After what must have been half an hour spent weeping on a cold garden bench, I managed to stop my tears. And it was only then that I realized there was someone else outdoors with me, someone who apparently had not felt at ease voicing his concerns while I was still sobbing into my hands.

“Miss Quinton,” said Mr. Luke Barlow, his voice filled with concern and confusion. “What has happened? Are you well?”

The worst thing in the world is to speak to an employer in a voice choked with tears. So I said nothing to Mr. Barlow, attempting to breathe through the worst of the pain and compose some sort of witty reply.

For a moment, nothing came to me, and the man only continued his interrogation.

“Did mama say something to offend you?”

I covered my face, took a deep breath, and put my handkerchief back in my pocket. Perhaps if it were impossible for me to wipe my tears, I should be forced to stop crying. “Only that she might sack me, because in trying to escape your dear old grandad I have gotten hardly a wink of sleep these two nights together.”

“I’ll speak to mama,” he said, but I interrupted him.

“If you will speak to anyone, let it be that horrid fiancee of yours. She’s already trying to run things, you know, and has apparently decided that I am not worth the expense.”

He drew in a breath. “And has thus forced you out here, sitting on a bench in the damp.”

All I could do was nod. “It’s not how I had intended to spend my birthday.”

“No, I imagine not,” he said, and for a moment I thought he was not going to say anything else.

“I’m sorry that we have not protected you,” he said. “It seems that mama wanted to keep Miss Courtenay in the dark, and for her sake we have foregone some of the precautions that we should have taken.”

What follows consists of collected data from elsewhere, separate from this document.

Lemma map_addrs_shift (g : Z -> Z) a b n : (forall i, 0 <= i < n -> g (a + i) = b + i) -> map g (addrs a n) = addrs b n.
Proof.
  intros H. unfold addrs. rewrite map_map. apply map_ext_in. intros i Hi. apply in_seq in Hi. apply H. lia.
Qed.

(** The physical bytes an entry describes. *)
Definition sg_bytes (s : scatterlist) : list Z := addrs (sg_page s + sg_offset s) (sg_len s).

(** The bytes of the entries [k .. k + n). *)
Definition described (sgl : list scatterlist) (k n : Z) : list Z :=
  concat (map sg_bytes (take (Z.to_nat n) (drop (Z.to_nat k) sgl))).

Lemma described_snoc sgl k n s : 0 <= k -> 0 <= n -> sgl !! Z.to_nat (k + n) = Some s ->
  described sgl k (n + 1) = described sgl k n ++ sg_bytes s.
Proof.
  intros Hk Hn Hs. unfold described. replace (Z.to_nat (n + 1)) with (S (Z.to_nat n)) by lia.
  rewrite (take_S_r _ _ s), map_app, concat_app; [simpl; by rewrite app_nil_r|]. rewrite lookup_drop. rewrite <- Hs. f_equal. lia.
Qed.

Lemma described_ext sgl sgl' k n : 0 <= k -> 0 <= n ->
  (forall j, k <= j < k + n -> sgl' !! Z.to_nat j = sgl !! Z.to_nat j) -> described sgl' k n = described sgl k n.
Proof.
  intros Hk Hn H. unfold described. do 2 f_equal. apply list_eq. intros i. destruct (decide (Z.of_nat i < n)).
  - rewrite !lookup_take_lt, !lookup_drop by lia. rewrite <- (Nat2Z.id (Z.to_nat k + i)). apply H. lia.
  - rewrite !lookup_take_ge by lia. done.
Qed.

Lemma described_app sgl k n m : 0 <= k -> 0 <= n -> 0 <= m -> described sgl k (n + m) = described sgl k n ++ described sgl (k + n) m.
Proof.
  intros Hk Hn Hm. unfold described. rewrite <- concat_app, <- map_app. do 2 f_equal.
  rewrite !Z2Nat.inj_add by lia. by rewrite <- drop_drop, <- take_take_drop.
Qed.

(** Only the last of the entries [k .. k + nents) may end the list. *)
Definition table (sgl : list scatterlist) (k nents : Z) : Prop :=
  k + nents <= Z.of_nat (length sgl) /\
  forall j s, k <= j < k + nents - 1 -> sgl !! Z.to_nat j = Some s -> sg_is_last s = false.

(** The entries outside [k .. k + n) and all end marks are kept. *)
Definition frame_sgl (sgl sgl' : list scatterlist) (k n : Z) : Prop :=
  length sgl' = length sgl /\
  forall j s, 0 <= j -> sgl !! Z.to_nat j = Some s ->
    exists s', sgl' !! Z.to_nat j = Some s' /\ sg_is_last s' = sg_is_last s /\ ((j < k \/ k + n <= j) -> s' = s).

Lemma frame_refl sgl k n : frame_sgl sgl sgl k n.
Proof. split; [done|]. intros j s _ Hs. eauto. Qed.

Lemma frame_trans a b c k n m : 0 <= n -> 0 <= m -> frame_sgl a b k n -> frame_sgl b c (k + n) m -> frame_sgl a c k (n + m).
Proof.
  intros Hn Hm [L1 F1] [L2 F2]. split; [congruence|]. intros j s Hj Hs.
  destruct (F1 j s Hj Hs) as (s1&H1&E1&K1). destruct (F2 j s1 Hj H1) as (s2&H2&E2&K2). exists s2. split; [done|]. split; [congruence|].
  intros Hout. rewrite K2, K1 by lia. done.
Qed.

Lemma frame_table a b k n nents : 0 <= k -> frame_sgl a b k n -> table a k nents -> table b k nents.
Proof.
  intros Hk [L F] [Hb Ht]. split; [congruence|]. intros j s Hj Hs.
  destruct (lookup_lt_is_Some_2 a (Z.to_nat j)) as [s0 Hs0]; [rewrite <- L; by eapply lookup_lt_Some|].
  destruct (F j s0 ltac:(lia) Hs0) as (s'&Hs'&E&_). rewrite Hs in Hs'. injection Hs' as <-. rewrite E. by eapply Ht.
Qed.

Lemma sg_set_page_spec sgl k page len off : 0 <= k < Z.of_nat (length sgl) ->
  exists sgl' s, sg_set_page sgl k page len off = Ok sgl' /\ frame_sgl sgl sgl' k 1 /\
    sgl' !! Z.to_nat k = Some s /\ sg_bytes s = addrs (page + off) len.
Proof.
  intros Hk. unfold sg_set_page. destruct (rd_Ok sgl k Hk) as (s&->&Hs). cbn [obind]. rewrite wr_Ok by done.
  eexists _, _. split; [done|]. split; [|split; [apply list_lookup_insert_eq; lia|done]].
  split; [apply length_insert|]. intros j s' Hj Hs'. destruct (decide (j = k)) as [->|Hne].
  - rewrite Hs in Hs'. injection Hs' as <-. rewrite list_lookup_insert_eq by lia. eexists. split; [done|]. split; [done|lia].
  - exists s'. rewrite list_lookup_insert_ne by lia. done.
Qed.

Section Dma.
Context (page_phys : Z -> Z).
(** Physical addresses leave room for a transfer of 32-bit length. *)
Hypothesis phys_range : forall p, 0 <= page_phys p < 2 ^ 64 - 2 ^ 33.

Definition phys (v : Z) : Z := page_phys (v / PAGE_SIZE) + v mod PAGE_SIZE.

(** The pages of a chunk of [l] bytes from page [p] on are contiguous. *)
Definition contiguous (p page l : Z) : Prop := forall j, 0 <= j <= l / PAGE_SIZE -> page_phys (p + j) = page + PAGE_SIZE * j.

Lemma chunk_phys p page l off n : contiguous p page l -> 0 <= off -> off + n <= l + PAGE_SIZE -> l mod PAGE_SIZE = 0 ->
  map phys (addrs (p * PAGE_SIZE + off) n) = addrs (page + off) n.
Proof.
  intros Hc Ho Hn Hl. apply map_addrs_shift. intros i Hi. unfold contiguous, phys, PAGE_SIZE in *.
  replace (p * 4096 + off + i) with (off + i + p * 4096) by lia. rewrite Z.div_add, Z.mod_add by lia.
  replace ((off + i) / 4096 + p) with (p + (off + i) / 4096) by lia. rewrite Hc.
  - pose proof (Z.div_mod (off + i) 4096 ltac:(lia)). lia.
  - split; [apply Z.div_pos; lia|]. pose proof (Z.div_mod l 4096 ltac:(lia)).
    assert ((off + i) / 4096 < l / 4096 + 1); [|lia]. apply Z.div_lt_upper_bound; lia.
Qed.

Lemma next_page page npage l : 0 <= page -> 0 <= npage < 2 ^ 64 -> 0 <= l -> page + l < 2 ^ 64 ->
  (page =? u64 (npage - l)) = (npage =? page + l).
Proof.
  intros Hp Hn Hl Hb. apply Bool.eq_true_iff_eq. rewrite !Z.eqb_eq. unfold wrap. split.
  - intros E. pose proof (Z.div_mod (npage - l) (2 ^ 64) ltac:(lia)). rewrite <- E in *.
    assert (npage - l = 2 ^ 64 * ((npage - l) / 2 ^ 64) + page) by lia. nia.
  - intros ->. rewrite Z.mod_small by lia. lia.
Qed.

(** ** The loop *)

Section Loop.
Context (k0 nents v0 E : Z).
Hypothesis Hk0 : 0 <= k0.

(** The state of the loop: [n] entries are written and describe the addresses
    from [v0] to the current chunk, which starts at offset [off] of the virtual
    page [p], is physically contiguous for [l] bytes of pages, and has [len]
    bytes left up to [E]. *)
Definition chunk (sgl : list scatterlist) (n p page len off l : Z) : Prop :=
  0 <= n < nents /\ table sgl k0 nents /\ 0 <= l /\ l mod PAGE_SIZE = 0 /\ 0 <= off < PAGE_SIZE /\
  0 <= len /\ len + off < 2 ^ 32 /\ p * PAGE_SIZE + off + len = E /\ v0 <= p * PAGE_SIZE + off /\ contiguous p page l /\
  described sgl k0 n = map phys (addrs v0 (p * PAGE_SIZE + off - v0)).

“Miss Courtenay is in the dark about many things,” I told him. “She does not know the first thing about modesty, humility, or good breeding. However, I am afraid she saw your grandfather make a definite pass at my bosom, so on that point at least she must be enlightened.”

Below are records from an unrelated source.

Lemma separate_used rs : separate rs <-> all_apart (filter used rs).
Proof.
  induction rs as [|r rs IH]; [split; [done|intros _ i j ? ? _ Hi; by rewrite lookup_nil in Hi]|].
  assert (Hcons : separate (r :: rs) <-> (used r -> Forall (fun q => used q -> apart r q) rs) /\ separate rs).
  { rewrite Forall_lookup. split.
    - intros Hs. split; [intros Hr j q Hq Hu; by apply (Hs 0%nat (S j))|]. intros i j p q Hij Hi Hj. apply (Hs (S i) (S j)); (done || lia).
    - intros [Hr Hs] i j p q Hij Hi Hj Hp Hq. destruct i as [|i], j as [|j]; [done| | |]; simpl in Hi, Hj; simplify_eq.
      + by apply (Hr Hp j).
      + pose proof (Hr Hq i p Hi Hp). unfold apart in *. lia.
      + apply (Hs i j); (done || lia). }
  rewrite Hcons, IH. destruct (decide (used r)) as [Hu|Hu].
  - rewrite filter_cons_True by done. cbn [all_apart]. assert (Forall (fun q => used q -> apart r q) rs <-> Forall (apart r) (filter used rs)) as <-; [|tauto].
    rewrite !list.Forall_forall. setoid_rewrite list_elem_of_filter. naive_solver.
  - rewrite filter_cons_False by done. tauto.
Qed.

Lemma filter_covers (rs rs' : list range) x : valid rs -> valid rs' -> 0 <= x -> filter used rs' ≡ₚ filter used rs -> covers rs' x -> covers rs x.
Proof.
  intros Hv Hv' Hx Hp (k&r&Hr&Hrx). assert (Hu : used r) by (destruct (Hv' _ _ Hr); unfold used, inside in *; lia).
  assert (Hin : r ∈ filter used rs) by (rewrite <- Hp; apply list_elem_of_filter; split; [done|by eapply list_elem_of_lookup_2]).
  apply list_elem_of_filter in Hin as [_ Hin]. apply list_elem_of_lookup in Hin as [k' Hk']. by exists k', r.
Qed.
(* ===== verification/AshmemFacts.v ===== *)
(** * AshmemFacts: the bookkeeping invariant of ashmem

    Every range is on the list of its area, exactly the ranges that are not
    purged are on the LRU list, and [lru_count] is the number of pages on it.
    The operations on single ranges keep this. *)

From stdpp Require Import gmap.
From S2P Require Import Prelude Ashmem.

(** ** Lists of identities *)

Lemma list_del_notin id l : id ∉ l -> list_del id l = l.
Proof.
  induction l as [|x l IH]; intros Hn; [done|]. apply not_elem_of_cons in Hn as [Hx Hl]. unfold list_del in *.
  rewrite filter_cons_True by done. by rewrite IH.
Qed.

Lemma list_del_middle id l1 l2 : NoDup (l1 ++ id :: l2) -> list_del id (l1 ++ id :: l2) = l1 ++ l2.
Proof.
  intros Hn. apply list.NoDup_app in Hn as (_&H12&H2). apply list.NoDup_cons in H2 as [Hid _].
  unfold list_del. rewrite list.filter_app, filter_cons_False by (by intros []). f_equal.
  - apply list_del_notin. intros H1. apply (H12 id H1). by left.
  - by apply list_del_notin.
Qed.

Lemma elem_of_list_del x id l : x ∈ list_del id l <-> x ∈ l /\ x <> id.
Proof. unfold list_del. rewrite list_elem_of_filter. tauto. Qed.

Lemma NoDup_list_del id l : NoDup l -> NoDup (list_del id l).
Proof. apply list.NoDup_filter. Qed.

(** Insertion before the first occurrence. *)
Lemma insert_before_app pos id l1 l2 : Forall (fun x => pos <> Some x) l1 ->
  list_insert_before pos id (l1 ++ l2) = l1 ++ list_insert_before pos id l2.
Proof.
  induction l1 as [|x l1 IH]; intros Hf; [done|]. apply Forall_cons_1 in Hf as [Hx Hf]. simpl. rewrite bool_decide_eq_false_2 by done. by rewrite IH.
Qed.

Lemma insert_before_perm pos id l : list_insert_before pos id l ≡ₚ id :: l.
Proof.
  induction l as [|x l IH]; [done|]. simpl. case_bool_decide; [done|]. rewrite IH. apply Permutation_swap.
Qed.

(** ** The pages on a list *)

Definition pages_of (m : gmap Z ashmem_range) (l : list Z) : Z :=
  foldr (fun id acc => from_option range_size 0 (m !! id) + acc) 0 l.

Lemma pages_of_app m l1 l2 : pages_of m (l1 ++ l2) = pages_of m l1 + pages_of m l2.
Proof. induction l1 as [|x l1 IH]; simpl; lia. Qed.

Lemma pages_of_ext m m' l : (forall id, id ∈ l -> m !! id = m' !! id) -> pages_of m l = pages_of m' l.
Proof.
  induction l as [|x l IH]; intros H; [done|]. simpl. rewrite H by (by left). rewrite IH; [done|]. intros id Hid. apply H. by right.
Qed.

Lemma pages_of_del m l id r : NoDup l -> id ∈ l -> m !! id = Some r -> pages_of m l = range_size r + pages_of m (list_del id l).
Proof.
  intros Hn Hid Hr. apply list_elem_of_split in Hid as (l1&l2&->). rewrite list_del_middle by done.
  rewrite !pages_of_app. simpl. rewrite Hr. simpl. lia.
Qed.

Lemma u64_sub_r a b : u64 (a - u64 b) = u64 (a - b).
Proof. apply Zminus_mod_idemp_r. Qed.

Lemma u64_add_r a b : u64 (a + u64 b) = u64 (a + b).
Proof. apply Zplus_mod_idemp_r. Qed.

(** ** The invariant *)

Definition range_ok (r : ashmem_range) : Prop :=
  0 <= pgstart r < 2 ^ 64 /\ 0 <= pgend r < 2 ^ 64 /\ (purged r = 0 \/ purged r = 1).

He flinched, and I wondered if I had gone too far. For a moment, I hoped that the man would be so offended that he would leave me alone with the little peace that the stone bench offered.

But first, apparently, he had to defend his fiancee.

“Miss Quinton,” he said, his voice strained. “Please do not say anything else about Miss Courtenay. She and I are to be married soon.”

“How soon?” I asked, the bitterness in my voice probably apparent to anyone within a ten-mile radius.

Mr. Barlow shifted. “I’m going now, in fact. I thought that if I just beg our vicar a bit, he might give in and do it. He’s been refusing for some days now.”

I raised my eyebrows. “Why, money doesn’t talk to him?”

“He’s still angry at the way Miss Courtenay blamed old Mrs. Hampton for her lot in life. I suppose nobody would have told you about it, but it happened weeks ago, and half the village is still up in arms. Vicar Mosley says Miss Courtenay’s manner was unchristian.”

A tiny hint of a smile crept across my face. I was not the only person in the world displeased with Miss Courtenay, then. “He says it was unchristian? You speak as if you disagree with it. What did she say, then?”

“Well, she said that Mrs. Hampton ought to find herself someone to take care of the doctor’s fees, not go bothering her landlord. Mama was angry about it, too. Mrs. Hampton used to have many sons, but they’re all dead and gone now. If we didn’t pay, there aren’t many in the village who would be able to help her.”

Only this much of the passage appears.